Scientific classification
- Kingdom: Animalia
- Phylum: Echinodermata
- Class: Echinoidea
- Order: Clypeasteroida
- Family: Clypeasteridae
- Genus: Clypeaster
- Species: C. australasiae
- Binomial name: Clypeaster australasiae (Gray, 1851)

= Clypeaster australasiae =

- Genus: Clypeaster
- Species: australasiae
- Authority: (Gray, 1851)

Species of sea urchin

Clypeaster australasiae, the Australasian sand dollar, is a species of sea urchins of the family Clypeasteridae. Their armour is covered with spines. Clypeaster australasiae was first scientifically described in 1851 by Gray.

== Characteristics ==
Clypeaster australaiae is a dark red-brown to cream coloured animal with a slightly convex upper surface and distinct markings in a flower-petal pattern. The surface of the test is covered by a dense mat of small spines and tubercles.

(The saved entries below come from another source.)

(* ===== verification/CliUpgrade.v ===== *)
(** Upgrades from the command line ([enclavia-cli/src/commands/upgrade.rs], and
    the submissions of [signer.rs]).

    With self-hosted custody the backend prepares what the owner's key signs,
    and the backend is not trusted.  The checks before a signature are the
    functions here; the two flows that sign return, with their result, the trace
    of what was signed and submitted.  Every answer of the backend, at each call,
    is a field of [Backend]; times are nanoseconds. *)
From stdpp Require Import base gmap list strings sorting.
From S2P Require Import Prelude Identity Signing Attestation Text Chain Server Sdk CliReproduce.
#[local] Open Scope Z_scope.

(** ** The chain as the backend reports it *)

Inductive VerificationOk : Type := V_Append (sequence : Z) | V_Dedup.

Inductive DecodedPayload : Type :=
| DP_Boot (p : BootPayload)
| DP_Upgrade (p : UpgradePayload)
| DP_Revocation (p : RevocationPayload).

Record VerifiedLink := mkVerifiedLink {
  vl_id : option Z;
  vl_sequence : option Z;
  vl_kind : ChainLinkKind;
  vl_created_at : option Z;
  vl_payload : option DecodedPayload;
  vl_attestation_bytes : nat;
  vl_signature_bytes : option nat;
  vl_validation : result VerificationOk ChainValidationError;
}.

Record ChainSummary := mkChainSummary {
  cs_enclave_id : str;
  cs_upgradable : bool;
  cs_image_digest : string;
  cs_pcrs : PcrsHex;
  cs_control_public_key : option str;
  cs_debug_mode : bool;
  cs_tip_matches_row : bool;
  cs_tip_identity : option PinIdentity;
  cs_links : list VerifiedLink;
}.

Definition summary_is_verified (s : ChainSummary) : bool :=
  cs_tip_matches_row s && forallb (fun l => is_ok (vl_validation l)) (cs_links s).

(** The order of [Option<i64>]. *)
Definition sequence_le (a b : ChainLinkJson) : Prop :=
  match clj_sequence a, clj_sequence b with
  | None, _ => True
  | Some _, None => False
  | Some x, Some y => x <= y
  end.
#[global] Instance sequence_le_dec a b : Decision (sequence_le a b).
Proof. unfold sequence_le. repeat case_match; apply _. Defined.

Fixpoint numbered_from (i : Z) (links : list ChainLinkJson) : bool :=
  match links with
  | [] => true
  | l :: links => bool_decide (clj_sequence l = Some i) && numbered_from (i + 1) links
  end.

Definition in_sequence_order (links : list ChainLinkJson) : result (list ChainLinkJson) CliError :=
  let links := merge_sort sequence_le links in
  if numbered_from 0 links then Ok links
  else Err (Other "the backend's upgrade chain is not numbered 0 to n").
(** The rebuild builds the image the backend names.  Of a confirmation that
    rebuilds the target, the measurements the key will sign are those of the
    image reference in the backend's second answer about the staged upgrade: a
    reference that already has a digest is built as it is, whatever digest the
    row or the owner's --expect-digest gives, and otherwise the digest of that
    second answer is used, which is never compared with the first.  The digest
    in the expectation stays the owner's. *)
Theorem rebuild_follows_the_backends_reference b enclave id valid_from target e staged :
  be_row b = Ok enclave -> expectation b enclave id valid_from target = Ok e -> ut_pcrs target = Reproduce ->
  be_rebuild_staged b = Ok staged ->
  exists call stdout digest, builder call = Ok stdout /\
    parse_builder_output build_result (trim stdout) = Ok (ue_target e) /\
    su_image_digest staged = Some digest /\
    bc_args call !! 2%nat = Some (if contains_char (su_docker_image staged) 64 then su_docker_image staged
                                  else pin_to_digest (su_docker_image staged) digest) /\
    forall d, ut_image_digest target = Some d -> ue_image_digest e = d.
Proof.
  intros Hrow He Hre Hst. apply expectation_asked in He as [_ _ Ht Hd _ _ _ _]; [|done]. rewrite Hre in Ht.
  destruct Ht as (r & Hr & _ & Htgt). unfold reproduce_upgrade in Hr.
  destruct (resolve_enclave _ _ _) as [summary|]; [|done]. destruct (be_rebuild_row b) as [row|]; [|done].
  rewrite Hst in Hr. unfold from_staged_upgrade in Hr.
  destruct (su_image_digest staged) as [digest|] eqn:Hdig; [|done]. cbn [ok_or] in Hr.
  destruct (su_pcrs staged) as [pcrs|]; [|done]. cbn [ok_or] in Hr.
  destruct (su_builder_rev staged) as [brev|]; [|done]. destruct (su_crates_rev staged) as [crev|]; [|done].
  unfold run_reproduce in Hr. destruct (run_builder _ _ _ _ _ _ _ _ _ _ _ _ _ _ _ _) as [actual|] eqn:Hrun; [|done].
  injection Hr as <-. cbn [rr_actual] in Htgt. apply run_builder_call in Hrun as (call & stdout & Hb & Hp & Hargs).
  exists call, stdout, digest. rewrite Htgt. split_and!; try done. rewrite Hargs. cbn [ri_docker_image ri_image_digest].
  unfold pin_to_digest. by destruct (contains_char _ _).
Qed.
End Owner.

(** ** Witnesses *)

Module CliDemo.
Import Demo.

Definition pk : bytes := 4 :: replicate 64 0.

#[export] Instance command_cbor : Cbor ControlCommand :=
  {| encode c := match c with PrepareUpgrade p s _ n => 1 :: p ++ n | RevokeUpgrade p s _ n => 2 :: p ++ n end;
     from_reader _ := Err "unused"%string |}.

(** A key that signed exactly one upgrade and the command carrying it. *)
Definition signed_by_owner : list bytes :=
  [signed_message Dom_UpgradePayload [20];
   signed_message Dom_ControlCommand (encode_prepare_upgrade [20] (replicate 64 0) None [])].

#[export] Instance one_upgrade : P256 := {|
  SigningKey := unit; VerifyingKey := bytes; Signature := bytes;
  sk_verifying_key _ := pk; sk_sign _ _ := replicate 64 0; normalize_s _ := None;
  sig_to_bytes s := s; sig_from_slice := Some; vk_from_sec1_bytes := Ok;
  vk_verify _ m _ := bool_decide (m ∈ signed_by_owner);
|}.

Definition row : Json :=
  J_Obj [("mode", J_Str "production"); ("control_key_mode", J_Str "self_hosted");
         ("control_public_key", J_Str (demo_hex_encode pk)); ("min_upgrade_delay_secs", J_U64 0)]%string.

Definition chain_row (_ : Json) : result EnclaveChainRow string :=
  Ok (mkEnclaveChainRow (hex 1) "img-1" (Some pk) true).

(** A digest that tells the demonstration's identities apart. *)
Definition sum_sha256 (l : bytes) : bytes := take 32 ((fold_right Z.add 0 l mod 256) :: l ++ replicate 32 0).

Definition genesis (sha : bytes -> bytes) : ChainLinkJson :=
  mkChainLinkJson (Some 1) Boot (Some 0) (demo_hex_encode [10])
    (demo_hex_encode (toy_document 0 1 (sha [10]))) None (Some 0).
Definition pending : ChainLinkJson :=
  mkChainLinkJson (Some 20) Upgrade (Some 1) (demo_hex_encode [20])
    (demo_hex_encode (toy_document 0 1 (toy_sha256 [20]))) (Some (demo_hex_encode (replicate 64 0))) (Some 0).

Live specimen in New Zealand.

==Habitat==
Silt, sand and reef to 130m depth. The animals can be abundant in some areas, but are not often seen as they usually bury themselves in the sediment and prefer deeper water.

==Distribution==
Port Phillip Heads, Victoria, to Bowen, Queensland, and western Tasmania. Also Lord Howe Island and Norfolk Island.

==Size==
Length up to 150mm.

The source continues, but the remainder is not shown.